Recently, I started up nginx
on an Amazon EC2 instance. After a day, I started seeing these messages in my log. Some client keeps trying to call /add
and /health.html
on my server.
I don't have those files on my server, so my server tries to return a 404.html
(I should really put one).
my-server | 54.71.125.15 - - [11/Feb/2019:01:35:15 +0000] "GET /health.html HTTP/1.1" 404 153 "-" "-" "-"
my-server | 54.71.125.15 - - [11/Feb/2019:01:35:15 +0000] "GET /add HTTP/1.1" 404 153 "-" "-" "-"

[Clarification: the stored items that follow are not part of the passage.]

(** C2. On a non-empty sequence of 64-bit fingerprints,
    [find_best_match] reports the entry at the earliest index achieving
    the least distance: every entry is at least as far, and every entry
    before it is strictly farther.  The [break] does not change this:
    when that least distance is 0 the loop has examined the entries up
    to that first one and no further, otherwise it has examined them
    all. *)
Theorem find_best_match_first_nearest edited raw (max_distance : Z) :
  fingerprint64 (dhash edited) →
  Forall (fun rh => fingerprint64 (dhash rh)) raw →
  raw ≠ [] →
  ∃ k rh r, first_nearest edited raw k rh
    ∧ find_best_match edited raw max_distance = Ok r
    ∧ matched_raw_path r = Some (path rh)
    ∧ matched_raw_hash r = Some (dhash rh)
    ∧ distance r = Some (dist_to edited rh)
    ∧ best_idx (scan_all edited raw) = Some k
    ∧ (dist_to edited rh = 0 →
       examined (scan_all edited raw) = S k)
    ∧ (dist_to edited rh ≠ 0 →
       examined (scan_all edited raw) = length raw).
Proof.
  intros He Hraw Hne.
  destruct (scan_all_nonempty edited raw He Hraw Hne)
    as (k & rh & Hfn & Hi & Hb & Hex).
  exists k, rh,
    (mkMatchResult (path edited) (dhash edited)
       (Some (path rh)) (Some (dhash rh)) (Some (dist_to edited rh))
       (if dist_to edited rh <=? max_distance
        then "matched" else "no_match")).
  split; [done |]. split.
  { unfold find_best_match. rewrite Hi, Hb.
    pose proof Hfn as (Hk & _). unfold getitem. rewrite Hk. simpl.
    by destruct (_ <=? _). }
  simpl. split_and!; try done.
  - intros Hz. by rewrite Hex, Hz.
  - intros Hz%Z.eqb_neq. by rewrite Hex, Hz.
Qed.
(** [cert.subject.getField('CN').value]: [getField] gives [null] when the
    subject has no CN. *)
Definition subject_CN_value (cert : certificate) : D string :=
  match subject_CN cert with
  | Some v => mret v
  | None => raise (null_member_message e)
  end.

(** [cert.extensions.find(ext => ext.name === 'basicConstraints')?.cA] *)
Definition basicConstraints_cA (cert : certificate) : bool :=
  match List.find (fun ext => String.eqb (name ext) "basicConstraints") (extensions cert) with
  | Some ext => cA ext
  | None => false
  end.

Definition validateCertificates : D unit :=
  console_log (nl +:+ "2. Validating Certificates:" +:+ nl);;
  try_catch
    (caCertPem ← readFileSync e (path_join (__dirname e) "ca_cert.pem");
     serverCertPem ← readFileSync e (path_join (__dirname e) "server_cert.pem");
     caCert ← parse caCertPem;
     serverCert ← parse serverCertPem;
     log "CA Certificate loaded successfully" "success";;
     caName ← subject_CN_value caCert;
     log ("CA Certificate Subject: " +:+ caName) "info";;
     (if basicConstraints_cA caCert
      then log "CA Certificate has correct basicConstraints" "success"
      else log "CA Certificate missing proper basicConstraints" "error");;
     log "Server Certificate loaded successfully" "success";;
     serverName ← subject_CN_value serverCert;
     log ("Server Certificate Subject: " +:+ serverName) "info";;
     match verify e serverCert caCert with
     | Verified => log "Server Certificate is properly signed by CA" "success"
     | NotVerified => log "Server Certificate verification failed" "error"
     | VerifyThrows msg => log ("Certificate verification error: " +:+ msg) "error"
     end;;
     if ((notBefore serverCert <? now e) && (now e <? notAfter serverCert))%Z
     then log "Server Certificate is within validity period" "success"
     else log "Server Certificate is not valid at current date" "error")
    (fun error_message =>
       log ("Certificate validation error: " +:+ error_message) "error").
Lemma completion_failure_absorbed_witness :
  let p := Sample.propsFor Sample.ruleB [Sample.edge01] in
  let w2 := step Sample.stringify (Some Sample.key) p
                 (step Sample.stringify (Some Sample.key) p Sample.idle
                       KeyDownEnter)
                 (Settle Rejected) in
  Some Sample.key = Some Sample.key /\
  loading (ui Sample.idle) = false /\
  inflight Sample.idle = [] /\
  blank (input (ui Sample.idle)) = false /\
  (response <- await Rejected ;; firstContent response) = Throw /\
  messages (ui w2)
  = messages (ui Sample.idle)
    ++ [ {| sender := user; text := input (ui Sample.idle) |};
         {| sender := ai;
            text := lit "Sorry, I could not get a response from the AI." |} ].
Proof.
  cbv zeta.
  repeat (split; [reflexivity|]).
  exact (proj1 (proj2 (proj2 (completion_failure_absorbed
                  Sample.stringify (Some Sample.key)
                  (Sample.propsFor Sample.ruleB [Sample.edge01])
                  Sample.idle Sample.key Rejected
                  eq_refl eq_refl eq_refl eq_refl eq_refl)))).
Defined.

Lemma request_layout_witness :
  let p := Sample.propsFor Sample.ruleB [Sample.edge01] in
  let s := Sample.typing in
  Some Sample.key = Some Sample.key /\
  allRules p = Some [Sample.ruleA; Sample.ruleB] /\
  blank (input s) = false /\
  exists s1 req,
    sendMessage Sample.stringify (Some Sample.key) p s
    = Ok (Await s1 req sendMessage_resume)
    /\ model req = lit "gpt-4o-mini"
    /\ temperature req = (3 # 10)%Q
    /\ map role (request_messages req)
       = [role_system; role_user; role_assistant; role_user].
Proof.
  cbv zeta.
  repeat (split; [reflexivity|]).
  destruct (request_layout Sample.stringify (Some Sample.key)
              (Sample.propsFor Sample.ruleB [Sample.edge01])
              Sample.typing [Sample.ruleA; Sample.ruleB] Sample.key
              eq_refl eq_refl eq_refl) as [s1 E].
  exists s1. eexists. split; [exact E|].
  repeat split.
Defined.

End ChatFacts.

(** ** Search navigation *)

Module SearchFacts.
Import Js JsonPopup.

Lemma truthy_false (s : str) : truthy s = false <-> s = [].
Proof. destruct s; simpl; split; congruence. Qed.

Lemma truthy_true (s : str) : s <> [] <-> truthy s = true.
Proof. destruct s; simpl; split; congruence. Qed.

Lemma next_in_range (i n : Z) :
  (0 <= i < n)%Z -> (0 <= Z.rem (i + 1) n < n)%Z.
Proof.
  intros H. rewrite Z.rem_mod_nonneg by lia. apply Z.mod_pos_bound. lia.
Qed.

Lemma prev_in_range (i n : Z) :
  (0 <= i < n)%Z -> (0 <= Z.rem (i - 1 + n) n < n)%Z.
Proof.
  intros H. rewrite Z.rem_mod_nonneg by lia. apply Z.mod_pos_bound. lia.
Qed.

Section WithEngine.

Variable matchAll : str -> str -> result (list str).
Variable json : str.

(** On the empty text a global search finds at most the empty match. *)
Hypothesis matchAll_empty_text :
  forall term ms, matchAll term [] = Ok ms -> length ms <= 1.

Let handle := handleMatchNavigation matchAll json.
Let step' := step matchAll json.
Let total := totalMatches matchAll json.

(** What a press of an arrow does when the term has [n >= 1] matches. *)
Lemma step_navigate (d : Direction) (s : State) (n : nat) :
  total s = Ok n -> 1 <= n -> json <> [] ->
  step' s (Navigate d)
  = {| searchTerm := searchTerm s;
       currentMatchIndex := newIndex d (currentMatchIndex s) n |}.
Proof.
  unfold total, totalMatches, step', step, handleMatchNavigation.
  intros Ht Hn Hj.
  destruct (truthy (searchTerm s)) eqn:Hs; [|injection Ht as <-; lia].
  apply truthy_true in Hj. rewrite Hj. simpl.
  destruct (matchAll (searchTerm s) json) as [ms|]; simpl in *;
    [|discriminate].
  injection Ht as <-.
  destruct (Nat.eqb_spec (length ms) 0); [lia | reflexivity].
Qed.

(** Without text nothing moves. *)
Lemma step_navigate_no_text (d : Direction) (s : State) :
  json = [] -> step' s (Navigate d) = s.
Proof.
  intros Hj. apply truthy_false in Hj.
  unfold step', step, handleMatchNavigation. now rewrite Hj.
Qed.

Lemma step_inRange (s : State) (e : Event) :
  inRange matchAll json s -> inRange matchAll json (step' s e).
Proof.
  intros [H0 Hr]. destruct e as [v|d].
  - split; simpl; [lia|]. intros n _ Hn. lia.
  - destruct (truthy json) eqn:Hj.
    2:{ apply truthy_false in Hj.
        rewrite step_navigate_no_text by assumption. now split. }
    + unfold step', step, handleMatchNavigation. rewrite Hj. simpl.
      destruct (truthy (searchTerm s)) eqn:Hs; simpl; [|now split].
      destruct (matchAll (searchTerm s) json) as [ms|] eqn:Hm; simpl;
        [|now split].
      destruct (Nat.eqb_spec (length ms) 0) as [Hz|Hz]; [now split|].
      assert (Hi : (0 <= currentMatchIndex s < Z.of_nat (length ms))%Z).
      { split; [assumption|]. apply Hr; [|lia].
        unfold totalMatches. now rewrite Hs, Hm. }
      split; simpl.
      * destruct d; simpl; [apply next_in_range | apply prev_in_range];
          exact Hi.
      * intros n Hn Hn1. unfold totalMatches in Hn. simpl in Hn.
        rewrite Hs, Hm in Hn. simpl in Hn. injection Hn as <-.
        destruct d; simpl; [apply next_in_range | apply prev_in_range];
          exact Hi.
Qed.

my-server | 54.71.125.15 - - [11/Feb/2019:01:36:14 +0000] "GET /add HTTP/1.1" 404 153 "-" "-" "-"
my-server | 54.71.125.15 - - [11/Feb/2019:01:36:14 +0000] "GET /health.html HTTP/1.1" 404 153 "-" "-" "-"

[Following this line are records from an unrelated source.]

(** *** Replica wiring *)

(** Writing [g a], [g (a+1)], ... over a run of [n] entries that starts
    at index [base + a]. *)
Lemma fill_block {A : Type} (g : Z → A) (z : A) (base : Z) (n : nat) :
  ∀ a (pre rest : list A),
    0 ≤ base + a → length pre = Z.to_nat (base + a) →
    foldl (λ l j, <[Z.to_nat (base + j) := g j]> l)
          (pre ++ replicate n z ++ rest) (seqZ a (Z.of_nat n))
    = pre ++ (g <$> seqZ a (Z.of_nat n)) ++ rest.
Proof.
  induction n as [|n IH]; intros a pre rest Hpos Hpre; [done|].
  rewrite seqZ_cons by lia.
  replace (Z.pred (Z.of_nat (S n))) with (Z.of_nat n) by lia.
  cbn [foldl replicate fmap list_fmap app].
  rewrite insert_app_r_alt by lia.
  replace (Z.to_nat (base + a) - length pre)%nat with 0%nat by lia.
  cbn [insert list_insert].
  rewrite (cons_middle (g a) pre), (cons_middle (g a) pre (_ ++ rest)).
  rewrite !app_assoc, <- (app_assoc (pre ++ [g a])).
  rewrite IH; [by rewrite <- !app_assoc| lia |].
  rewrite length_app. cbn. lia.
Qed.

(** The two loops over the predecessors and their replicas, started on a
    slice whose first [off] blocks are filled already. *)
Lemma fill_parents (predCopies i : Z) (preds : list plan.Node) :
  0 ≤ predCopies →
  ∀ (off : nat) (pre : list execute.DatasetID),
    length pre = (off * Z.to_nat predCopies)%nat →
    foldl
      (λ parents '(pi, pred),
         foldl (λ parents j,
                  <[Z.to_nat (Z.of_nat pi * predCopies + j) :=
                      execute.datasetIDFromNodeID (plan.ID pred) (i + j)]> parents)
               parents (seqZ 0 predCopies))
      (pre ++ replicate (length preds * Z.to_nat predCopies) execute.ZeroDatasetID)
      (imap (λ k p, ((off + k)%nat, p)) preds)
    = pre ++ execute.wiredParents preds predCopies i.
Proof.
  intros Hpc. induction preds as [|p preds IH]; intros off pre Hpre.
  - done.
  - rewrite imap_cons. cbn [foldl length].
    replace (S (length preds) * Z.to_nat predCopies)%nat
      with (Z.to_nat predCopies + length preds * Z.to_nat predCopies)%nat by lia.
    rewrite replicate_add.
    pose proof (fill_block
                  (λ j, execute.datasetIDFromNodeID (plan.ID p) (i + j))
                  execute.ZeroDatasetID (Z.of_nat (off + 0) * predCopies)
                  (Z.to_nat predCopies) 0 pre
                  (replicate (length preds * Z.to_nat predCopies) execute.ZeroDatasetID))
      as Hblock.
    rewrite Z2Nat.id in Hblock by done. rewrite Hblock by lia. clear Hblock.
    rewrite app_assoc.
    rewrite (imap_ext _ (λ k q, ((S off + k)%nat, q)) preds)
      by (intros; cbn; f_equal; lia).
    rewrite IH.
    + by rewrite <- app_assoc.
    + rewrite length_app, length_fmap, length_seqZ. lia.
Qed.

Lemma buildParents_wired (node : plan.Node) (predCopies i : Z) (preds : list plan.Node) :
  0 ≤ predCopies →
  execute.nonYieldPredecessors node = Ok preds →
  execute.buildParents node predCopies i = Ok (execute.wiredParents preds predCopies i).
Proof.
  intros Hpc Hpreds. unfold execute.buildParents.
  rewrite (proj2 (Z.ltb_ge _ _)) by lia.
  rewrite Hpreds. cbn. f_equal.
  assert (length preds = length (plan.Predecessors node)) as <-.
  { unfold execute.nonYieldPredecessors in Hpreds.
    revert preds Hpreds. induction (plan.Predecessors node) as [|q qs IH]; intros preds.
    - by intros [= <-].
    - cbn. destruct (execute.skipYields q); cbn; [|done..].
      destruct (mapM execute.skipYields qs) eqn:E; cbn; [|done..].
      intros [= <-]. cbn. f_equal. by apply IH. }
  replace (Z.to_nat (Z.of_nat (length preds) * predCopies))
    with (length preds * Z.to_nat predCopies)%nat by lia.
  apply (fill_parents predCopies i preds Hpc 0 []). done.
Qed.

my-server | 2019/02/11 01:36:14 [error] 7#7: *4106 open() "/usr/share/nginx/html/add" failed (2: No such file or directory), client: 54.71.125.15, server: _, request: "GET /add HT
TP/1.1", host: "ec2-xx-xx-xx-xx.ap-southeast-1.compute.amazonaws.com"
my-server | 2019/02/11 01:36:14 [error] 7#7: *4106 open() "/usr/share/nginx/html/404.html" failed (2: No such file or directory), client: 54.71.125.15, server: _, request: "GET /a
dd HTTP/1.1", host: "ec2-xx-xx-xx-xx.ap-southeast-1.compute.amazonaws.com"
Upon doing an nslookup
of the client, it appears to be an EC2 instance in us-west-2.
$ nslookup 54.71.125.15
Server: 172.31.0.2
Address: 172.31.0.2#53
Non-authoritative answer:
15.125.71.54.in-addr.arpa name = ec2-54-71-125-15.us-west-2.compute.amazonaws.com.
Am I under some kind of attack? If so, what is the attacker trying to exploit?
/add
endpoint doesn't look like the usual background noise to me though. Could be that someone had that IP before you and their system still think it's theirs.